One had to wonder whether Nashville’s notoriously monosyllabic Kings of Leon would drop their usual frosty demeanour sufficiently to engage with this magical moment.
In the 2000s, with five albums in seven years, the hirsute Tennessee quartet were firing on all cylinders in all departments – except onstage, where they appeared curiously frozen, like deer caught in the headlights of the very success to which they’d aspired.
Had they rolled up at Hamburg’s Kaiserkeller in 1960, à la the Beatles, club owner Bruno Koschmider would surely have barked “Make show! Make show!” at them to the point of cardiac arrest.
On the first of two nights at the O2, the capital’s favourite enormodome was properly packed, with nary a vacant seat in its vertiginous upper tier. Rowdy singalongs greeted supporting Scots pop-rockers the Snuts, and the intermission’s crowdcam (a nod to Kings of Leon’s latest album title, When You See Yourself) prompted couples of varying gender mixes to snog enthusiastically for the big screens.
There was so much energy in the room, and the three Followill brothers and cousin Matthew expertly capitalised on it with a robust display of rockin’ son-et-lumière, all but bereft of cheap showman’s patter, often recalling Pearl Jam with more visual pizzazz and less of the Eddie Vedder hand-wringing monologues.
After a pair of looseners from the new record, a three-track run from 2004’s UK-conquering second album Aha Shake Heartbreak culminated in Taper Jean Girl’s irresistible Motown beat, which took the concert to a thrilling early high.

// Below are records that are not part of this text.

(* ===== verification/UserService.v ===== *)
(** Accounts of the platform: profile, role, password, disabling
    ([backend/corelab_backend/services/user_service.py]).

    The agents' answers to the key revocations of a disabled user are
    arguments, as in [AccountLinkService]. *)

From S2P Require Import Prelude Models SessionLayer AgentRpc AuditService.
From S2P Require Import PhysicalAccountService ServerService AccountLinkService AuthDependencies AuthService.

Definition list_users (lab_id : Z) : M (list User.t) :=
  gets (λ s, order_by User.id (filter (λ u, User.lab_id u = lab_id) (rows (users (db s))))).

Definition get_user (user_id lab_id : Z) : M User.t :=
  o ← get_user_row user_id ;
  user ← some_or_raise o UserNotFoundError ;
  raise_if (negb (bool_decide (User.lab_id user = lab_id))) UserNotFoundError ;;
  mret user.

(** [except IntegrityError]. *)
Definition or_duplicate {A} (m : M A) : M A :=
  try_except m (λ e, match e with IntegrityError _ => raise DuplicateUserError | _ => raise e end).

Definition audit_user (action : string) (actor_user_id lab_id user_id : Z) (payload : json) (req : RequestInfo) :
    M unit :=
  write action (Some actor_user_id) (Some lab_id) (Some "user"%string) (Some user_id) (Some lab_id) None payload req.

Section users.
Context (ci : string → string) (isoformat : Z → string).

Definition create_user (username email display_name role : string) (lab_id actor_user_id : Z) (req : RequestInfo) :
    M User.t :=
  user ← or_duplicate (add_user ci (λ id, User.mk id lab_id username display_name role 1 email None None
                                            (Some actor_user_id))) ;
  audit_user "user.create" actor_user_id lab_id (User.id user)
    (JObj [("username", JStr username); ("email", JStr email); ("role", JStr role)]%string) req ;;
  mret user.

Definition profile_json (u : User.t) : json :=
  JObj [("display_name", JStr (User.display_name u)); ("email", JStr (User.email u))]%string.

Definition update_user (user_id : Z) (display_name email : option string) (actor_user_id : Z) (actor_role : string)
    (lab_id : Z) (req : RequestInfo) : M User.t :=
  user ← get_user user_id lab_id ;
  raise_if (negb (bool_decide (actor_user_id = User.id user)) &&
            negb (bool_decide (actor_role = "lab_admin"%string))) UserError ;;
  let before := profile_json user in
  let user := user <| User.display_name := default (User.display_name user) display_name |>
                   <| User.email := default (User.email user) email |> in
  or_duplicate (save_user ci user) ;;
  audit_user "user.update" actor_user_id lab_id (User.id user)
    (JObj [("before", before); ("after", profile_json user)]%string) req ;;
  mret user.

(** The enabled administrators of a lab, the rows locked [FOR UPDATE]. *)
Definition active_admins (d : Db) (lab_id : Z) : list Z :=
  User.id <$> order_by User.id (filter (λ u, User.lab_id u = lab_id ∧ User.role u = "lab_admin"%string ∧
                                             User.is_active u = 1) (rows (users d))).

Definition _ensure_at_least_one_active_admin (exclude_user_id lab_id : Z) : M unit :=
  admins ← gets (λ s, active_admins (db s) lab_id) ;
  let remaining := filter (λ uid, uid ≠ exclude_user_id) admins in
  raise_if (bool_decide (length remaining < 1)%nat) LastAdminError.

Definition change_role (user_id : Z) (role : string) (actor_user_id lab_id : Z) (req : RequestInfo) : M User.t :=
  raise_if (bool_decide (actor_user_id = user_id)) SelfRoleChangeError ;;
  user ← get_user user_id lab_id ;
  when (bool_decide (User.role user = "lab_admin"%string) && negb (bool_decide (role = "lab_admin"%string)))
    (_ensure_at_least_one_active_admin (User.id user) lab_id) ;;
  let old_role := User.role user in
  let user := user <| User.role := role |> in
  save_user ci user ;;
  audit_user "user.role_change" actor_user_id lab_id (User.id user)
    (JObj [("before", JStr old_role); ("after", JStr role)]%string) req ;;
  mret user.

(** ** Disabling *)

(** The user's active links with the server of each. *)
Definition links_of (d : Db) (user_id : Z) : list (AccountLink.t * Z) :=
  omap (λ l, pa ← physical_accounts d !! AccountLink.physical_account_id l ; Some (l, PhysicalAccount.server_id pa))
    (filter (λ l, AccountLink.user_id l = user_id ∧ AccountLink.is_active l = 1) (rows (account_links d))).

Definition grants_of (d : Db) (user_id : Z) : list ServerAdminGrant.t :=
  filter (λ g, ServerAdminGrant.user_id g = user_id ∧ ServerAdminGrant.is_active g = 1) (rows (server_admin_grants d)).

Definition _cascade_revoke_access (reply : Z → rpc_result) (message : Z → string) (user_id actor_user_id lab_id : Z)
    (req : RequestInfo) : M unit :=
  link_rows ← gets (λ s, links_of (db s) user_id) ;
  for_each link_rows (λ '(link, server_id),
    revoke_link reply message link actor_user_id "user_disabled" lab_id server_id true req ;; skip) ;;
  grant_rows ← gets (λ s, grants_of (db s) user_id) ;
  for_each grant_rows (λ grant,
    revoke_admin (ServerAdminGrant.server_id grant) user_id actor_user_id lab_id req ;; skip).

Definition disable_user (reply : Z → rpc_result) (message : Z → string) (user_id actor_user_id lab_id : Z)
    (req : RequestInfo) : M User.t :=
  raise_if (bool_decide (actor_user_id = user_id)) SelfDisableError ;;
  user ← get_user user_id lab_id ;
  when (negb (bool_decide (User.is_active user = 0)) && bool_decide (User.role user = "lab_admin"%string))
    (_ensure_at_least_one_active_admin (User.id user) lab_id) ;;
  let user := user <| User.is_active := 0 |> in
  save_user ci user ;;
  audit_user "user.disable" actor_user_id lab_id (User.id user) JNull req ;;
  _cascade_revoke_access reply message user_id actor_user_id lab_id req ;;
  mret user.

Definition reactivate_user (user_id actor_user_id lab_id : Z) (req : RequestInfo) : M User.t :=
  user ← get_user user_id lab_id ;
  if negb (bool_decide (User.is_active user = 0)) then mret user
  else
    let user := user <| User.is_active := 1 |> in
    save_user ci user ;;
    audit_user "user.reactivate" actor_user_id lab_id (User.id user)
      (JObj [("access_restored", JBool false)]%string) req ;;
    mret user.

(** ** Passwords *)

Section passwords.
Context (bcrypt_hash : string → string) (bcrypt_check : string → string → bool) (sha256_hex : string → string).

Definition change_password (old_password new_password : string) (actor_user_id lab_id : Z) (req : RequestInfo) :
    M unit :=
  user ← get_user actor_user_id lab_id ;
  if match User.password_hash user with
     | None => true
     | Some hash => negb (verify_password bcrypt_check old_password hash)
     end
  then
    write_result "user.password_change" (Some actor_user_id) (Some lab_id) (Some "user"%string) (Some actor_user_id)
      (Some lab_id) None JNull req "denied" (Some "wrong_old_password"%string) ;;
    raise WrongPasswordError
  else
    save_user ci (user <| User.password_hash := Some (hash_password bcrypt_hash new_password) |>) ;;
    audit_user "user.password_change" actor_user_id lab_id actor_user_id JNull req.

Definition issue_password_reset (plaintext : string) (user_id actor_user_id lab_id : Z) (req : RequestInfo) :
    M (User.t * string * Z) :=
  user ← get_user user_id lab_id ;
  raise_if (negb (is_some (User.password_hash user))) UserNotActivatedError ;;
  issued ← issue_setup_token sha256_hex isoformat plaintext (User.id user) "password_reset" (Some actor_user_id)
             (Some lab_id) req ;
  mret (user, issued.1, issued.2).

Definition resend_invite (plaintext : string) (user_id actor_user_id lab_id : Z) (req : RequestInfo) :
    M (User.t * string * Z) :=
  user ← get_user user_id lab_id ;
  raise_if (is_some (User.password_hash user)) UserAlreadyActivatedError ;;
  issued ← issue_setup_token sha256_hex isoformat plaintext (User.id user) "activation" (Some actor_user_id)
             (Some lab_id) req ;
  mret (user, issued.1, issued.2).
End passwords.
End users.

In the ensuing Knocked Up, Matthew relinquished his guitar to corral a massed “oh-oh-oooh” chorus, while Caleb’s melancholy alt-rock songcraft resounded to the point of rattling the roof structure.
Out front, 40-year-old Caleb cut a less terrified figure than in the 2000s, swept up in every song, his voice a one-setting bark which brought uniform soulful urgency to each song.
Before Fans, he reminded the crowd that he’d written the song as a thankyou for Britain’s initial acceptance. As the mighty refrains of Use Somebody and Sex on Fire soon sailed forth, it was hard to imagine a more impassioned union of performers and audience.